■ **Work required**: Needed from the data below: every line from the one with "without looking at" up to and including the one with "[chinese; english] →", repeated exactly and with nothing else.

### Data for analysis

(** C3 (amended): the parser drops the last character of the pinyin segment
    without looking at it. Whenever the three unpackings of a dictionary line
    succeed, with [seg] the text after the [[], the line parses and the
    pinyin is [seg] without its last character, whether or not that character
    is a closing bracket; and the only errors a dictionary line raises are
    unpacking errors. *)
Theorem C3_last_char_dropped_unchecked self line chinese english hw seg t s :
  startswith (str "#") line = false →
  split_max (ord "/") (normalised line) 1 = [chinese; english] →
  split (ord "[") (strip chinese) = [hw; seg] →
  split_ws (strip hw) = [t; s] →
  _parse_line self line =
    Ok (self, Some {| traditional := t; simplified := s;
                      pinyin := removelast seg;
                      definitions := flat_glosses english |}) ∧
  ∀ other err,
    startswith (str "#") other = false →
    _parse_line self other = Raise err →
    ∃ n, err = ValueError_unpack 2 n ∧ n ≠ 2.
Proof.
  intros Hhash H1 H2 H3. split.
  - rewrite parse_line_data by done.
    by rewrite (parse_data_line_steps _ _ _ _ _ _ _ H1 H2 H3).
  - intros other err Hother. rewrite parse_line_data by done.
    destruct (parse_data_line other) as [e|e'] eqn:E; simpl; [done|].
    intros [= <-]. by eapply parse_data_line_raise.
Qed.

(** C5: the line ["愛 爱 [ai4] /love/affection/"] parses to the entry with
    traditional ["愛"], simplified ["爱"], pinyin ["ai4"] and definitions
    ["love"], ["affection"], in that order. *)
Theorem C5_round_trip_parse self :
  _parse_line self (str "愛 爱 [ai4] /love/affection/") =
    Ok (self, Some {| traditional := str "愛"; simplified := str "爱";
                      pinyin := str "ai4";
                      definitions := [str "love"; str "affection"] |}).
Proof. apply parse_line_entry. split; [done|]. by split; vm_compute. Qed.
(** * flavio: parameter data loaders and the bag-parameter conversion factor

    A shallow embedding of [flavio/parameters.py] and of
    [flavio/physics/mesonmixing/common.py].

    Conventions of the embedding.
    - Python floats are modelled as real numbers ([R]): arithmetic is exact,
      rounding is outside the model.  Operations that raise in Python
      ([math.sqrt] of a negative number, division by zero) are fallible here.
    - Python exceptions are values of [exn]; a computation that may raise
      returns [result A] (pure code) or runs in the monad [M] (code that
      mutates the parameter registry or the constraints object).  A raise
      keeps the state reached so far, as a raise in Python does.
    - Python strings are [string]; a character is a code point below 256. *)

From Stdlib Require Import Reals Lra Ascii String.
From stdpp Require Import gmap strings list.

######

■ **Written response**:
    without looking at it. Whenever the three unpackings of a dictionary line
    succeed, with [seg] the text after the [[], the line parses and the
    pinyin is [seg] without its last character, whether or not that character
    is a closing bracket; and the only errors a dictionary line raises are
    unpacking errors. *)
Theorem C3_last_char_dropped_unchecked self line chinese english hw seg t s :
  startswith (str "#") line = false →
  split_max (ord "/") (normalised line) 1 = [chinese; english] →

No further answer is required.